We here at Stanford were absorbed by the activities of one of our own Payton Jordan, our track coach and also coach of the Olympic team and cover boy for Time magazine. In the Games at age 80 in 1997 he ran the 200 m in 30.81 seconds. Incredible.

My own participation was at the fabled track in Eugene Oregon a few years back. The torchbearer at the entry march was the great Kenyan runner Kip Keino. I recall that during my run at the back of the pack in the 10,000 m event as we passed the spectators' grandstand a big Whoop came up. I appreciated their support, but I recognized then that the cheer was not for me but for a 90-year-old German who had just broken the world record for the shot put for his age. My vanity was tweaked.

But my main affiliation with the Senior Games came with my long friendship with Dr. Paul Spangler of San Luis Obispo. I met him at a Stanford event a long time ago. We bonded immediately. He was in my Father's medical school class at Harvard in 1920. He practiced cardiology for a long while, but then was the commanding officer at the naval hospital at Pearl Harbor in 1941, and subsequently commanded the hospital ship Hope. From there his career took him to be a prison doctor in California. But running was his passion. He became a full-time fitness ambassador. He served well as a member of the President's Council for Physical Fitness.

He was always the honored guest at our annual 50+ Fitness Association banquet. I recall one year asking what his projected time was likely to be for the next day's 10K run. He replied "Walter, I'm not sure of that, but whatever the time is, it will be a world record." His closet was chock-full of his senior gold medals. One year he won nine separate medals in track and field events. Early in his running career he ran a mile in seven minutes and 28 seconds, and was subsequently informed that he had broken the world record for his age. His workout routine was a 10 mile run at 5:30 in the morning six days a week followed by a swim. He ran the New York Marathon in 1991 at the age of 92, and joshed that he wanted to be the first centenarian to run a marathon. He died while running at 95, so he didn't make it to New York for his hundredth birthday but his shoelaces did as I inserted them into my shoes in 1999 when I ran New York in his honor.
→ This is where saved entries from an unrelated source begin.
(* ===== verification/ArgParse.v ===== *)
(** Command lines: the part of [argparse] the scripts use, as the interpreter of the workflows
    (3.13) behaves.  Options with a value, flags, repeated options, required options, choices,
    conversions, [--option=value], unambiguous abbreviations, positionals and one level of
    sub-commands.

    A bare [--] is left out: its treatment differs between releases, and no caller in the
    repository passes it.  A command line that has one is [Separator], about which nothing is
    said. *)
From S2P Require Import Prelude PyStr PyVal Regex.

(** * Parsers *)

Inductive action : Type := StoreValue | StoreTrue | AppendValue | ShowHelp.

(** [o_conv] is the conversion with the choices; [None] is a rejected value. *)
Record opt : Type := Opt {
  o_names : list string; o_dest : string; o_action : action; o_conv : string → option pyval; o_required : bool }.
Record positional : Type := Pos { p_dest : string; p_conv : string → option pyval }.
Record parser : Type := Parser { pr_options : list opt; pr_positionals : list positional; pr_defaults : dict }.

Definition help : opt := Opt ["-h"; "--help"] "help" ShowHelp (fun _ => None) false.

Definition conv_str (s : string) : option pyval := Some (PStr s).
Definition conv_int (s : string) : option pyval := PInt <$> int_of_str s.
Definition conv_choice (choices : list string) (s : string) : option pyval :=
  if bool_decide (s ∈ choices) then Some (PStr s) else None.

(** [add_argument] in the forms the scripts use. *)
Definition text_option (name dest : string) : opt := Opt [name] dest StoreValue conv_str false.
Definition required_option (name dest : string) : opt := Opt [name] dest StoreValue conv_str true.
Definition int_option (name dest : string) : opt := Opt [name] dest StoreValue conv_int false.
Definition flag (names : list string) (dest : string) : opt := Opt names dest StoreTrue (fun _ => None) false.

(** [ArgumentParser()] adds [-h]. *)
Definition argument_parser (options : list opt) (positionals : list positional) (defaults : dict) : parser :=
  Parser (help :: options) positionals defaults.

(** * Words *)

(** What an argument is taken for: [Known] has the explicit value of [--option=value], and
    [Clustered] the characters after [-h]. *)
Inductive word : Type :=
| Plain (s : string)
| Known (o : opt) (explicit : option string)
| Clustered (o : opt) (tail : string)
| Ambiguous
| Unknown.

Definition option_strings (p : parser) : list (string * opt) :=
  flat_map (fun o => map (fun n => (n, o)) (o_names o)) (pr_options p).

Definition NEGATIVE_NUMBER : regex := re_compile "^-\d+$|^-\d*\.\d+$".

(** [_get_option_tuples] *)
Definition option_tuples (table : list (string * opt)) (s : string) : list word :=
  let '(prefix, explicit) := match split1 "=" s with Some (a, b) => (a, Some b) | None => (s, None) end in
  if startswith "--" s then map (fun no => Known no.2 explicit) (filterb (fun no => startswith prefix no.1) table)
  else flat_map (fun no => if bool_decide (no.1 = stake 2 s) then [Clustered no.2 (sdrop 2 s)]
                           else if startswith prefix no.1 then [Known no.2 explicit] else []) table.

(** [_parse_optional] *)
Definition classify_word (table : list (string * opt)) (s : string) : word :=
  if negb (startswith "-" s) then Plain s
  else match dget s table with
       | Some o => Known o None
       | None =>
           if (String.length s =? 1)%nat then Plain s
           else match (match split1 "=" s with
                       | Some (name, value) => (fun o => Known o (Some value)) <$> dget name table
                       | None => None
                       end) with
                | Some w => w
                | None =>
                    match option_tuples table s with
                    | [w] => w
                    | _ :: _ :: _ => Ambiguous
                    | [] => match re_search NEGATIVE_NUMBER s with
                            | Some _ => Plain s
                            | None => if contains " " s then Plain s else Unknown
                            end
                    end
                end
       end.

(** * Parsing *)

Inductive parsed (A : Type) : Type :=
| Parsed (a : A)
| Help                (* exit status 0 *)
| Rejected            (* usage on stderr, exit status 2 *)
| Separator.
Arguments Parsed {A} _.
Arguments Help {A}.
Arguments Rejected {A}.
Arguments Separator {A}.

Definition parsed_map {A B} (f : A → B) (x : parsed A) : parsed B :=
  match x with Parsed a => Parsed (f a) | Help => Help | Rejected => Rejected | Separator => Separator end.

(** The namespace, the positionals still to come, the destinations seen, and whether an
    argument was not recognised. *)
Record pstate : Type := PState { st_ns : dict; st_pending : list positional; st_seen : list string; st_extras : bool }.

Definition put_value (o : opt) (v : pyval) (st : pstate) : pstate :=
  let old := match dget (o_dest o) (st_ns st) with Some (PList l) => l | _ => [] end in
  let v := match o_action o with AppendValue => PList (old ++ [v]) | _ => v end in
  PState (dset (o_dest o) v (st_ns st)) (st_pending st) (o_dest o :: st_seen st) (st_extras st).
Definition unrecognised (st : pstate) : pstate := PState (st_ns st) (st_pending st) (st_seen st) true.

(** An option with its value. *)
Definition take_value (o : opt) (s : string) (st : pstate) : option pstate := (fun v => put_value o v st) <$> o_conv o s.
(** A positional. *)
Definition take_positional (s : string) (st : pstate) : option pstate :=
  match st_pending st with
  | [] => Some (unrecognised st)
  | p :: rest => (fun v => PState (dset (p_dest p) v (st_ns st)) rest (st_seen st) (st_extras st)) <$> p_conv p s
  end.

(** [-hx...]: the characters are read as further short options. *)
Fixpoint help_cluster {A} (tail : string) : parsed A :=
  match tail with
  | "" => Help
  | String "-" _ => Rejected
  | String "h" "" => Help
  | String "h" (String "=" _) => Rejected
  | String "h" rest => help_cluster rest
  | String _ _ => Help
  end.

(** The end of the line: every positional and required option must be there, and nothing else. *)
Definition finish (p : parser) (st : pstate) : parsed dict :=
  if negb (bool_decide (length (st_pending st) = 0)) then Rejected
  else if existsb (fun o => o_required o && negb (bool_decide (o_dest o ∈ st_seen st))) (pr_options p) then Rejected
  else if st_extras st then Rejected
  else Parsed (st_ns st).

Fixpoint consume (p : parser) (st : pstate) (words : list word) : parsed dict :=
  match words with
  | [] => finish p st
  | Plain s :: rest => match take_positional s st with Some st => consume p st rest | None => Rejected end
  | Unknown :: rest => consume p (unrecognised st) rest
  | Ambiguous :: _ => Rejected
  | Clustered o tail :: _ => match o_action o with ShowHelp => help_cluster tail | _ => Rejected end
  | Known o explicit :: rest =>
      match o_action o, explicit with
      | ShowHelp, None => Help
      | StoreTrue, None => consume p (put_value o (PBool true) st) rest
      | ShowHelp, Some _ | StoreTrue, Some _ => Rejected
      | _, Some s => match take_value o s st with Some st => consume p st rest | None => Rejected end
      | _, None => match rest with
                   | Plain s :: rest' => match take_value o s st with Some st => consume p st rest' | None => Rejected end
                   | _ => Rejected
                   end
      end
  end.

Definition has_separator (argv : list string) : bool := bool_decide ("--" ∈ argv).

Definition parse_words (p : parser) (argv : list string) : parsed dict :=
  consume p (PState (pr_defaults p) (pr_positionals p) [] false) (map (classify_word (option_strings p)) argv).

(** [parser.parse_args(argv)] *)
Definition parse_args (p : parser) (argv : list string) : parsed dict :=
  if has_separator argv then Separator else parse_words p argv.

(** ** Sub-commands: [add_subparsers(dest=dest, required=True)] *)

Fixpoint sub_words (dest : string) (subs : list (string * parser)) (extras : bool) (argv : list string) : parsed dict :=
  match argv with
  | [] => Rejected
  | s :: rest =>
      match classify_word [("-h", help); ("--help", help)] s with
      | Plain name =>
          match dget name subs with
          | None => Rejected
          | Some p => match parse_words p rest with
                      | Parsed ns => if extras then Rejected else Parsed (dset dest (PStr name) ns)
                      | other => other
                      end
          end
      | Known _ None => Help
      | Known _ (Some _) | Ambiguous => Rejected
      | Clustered _ tail => help_cluster tail
      | Unknown => sub_words dest subs true rest
      end
  end.
Definition parse_subcommand (dest : string) (subs : list (string * parser)) (argv : list string) : parsed dict :=
  if has_separator argv then Separator else sub_words dest subs false argv.

(** * Reading a namespace *)

Definition ns_str (ns : dict) (k : string) : string := match dget k ns with Some (PStr s) => s | _ => "" end.
Definition ns_opt (ns : dict) (k : string) : option string := match dget k ns with Some (PStr s) => Some s | _ => None end.
Definition ns_bool (ns : dict) (k : string) : bool := match dget k ns with Some (PBool b) => b | _ => false end.
Definition ns_int (ns : dict) (k : string) : Z := match dget k ns with Some (PInt z) => z | _ => 0%Z end.
Definition ns_strs (ns : dict) (k : string) : list string :=
  match dget k ns with Some (PList l) => omap (fun v => match v with PStr s => Some s | _ => None end) l | _ => [] end.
He continued to flirt during his running opportunities with Sr. Mary Irvine who was a legendary long-distance runner. He was widowed twice so he twinkled as he suggested that they petition the Pope for a dispensation so they could hang out.

The whole domain of senior fitness is a growing urgency. As the world ages let us hope that it does so with vigor. So get out of bed. The devil can't hit a moving target.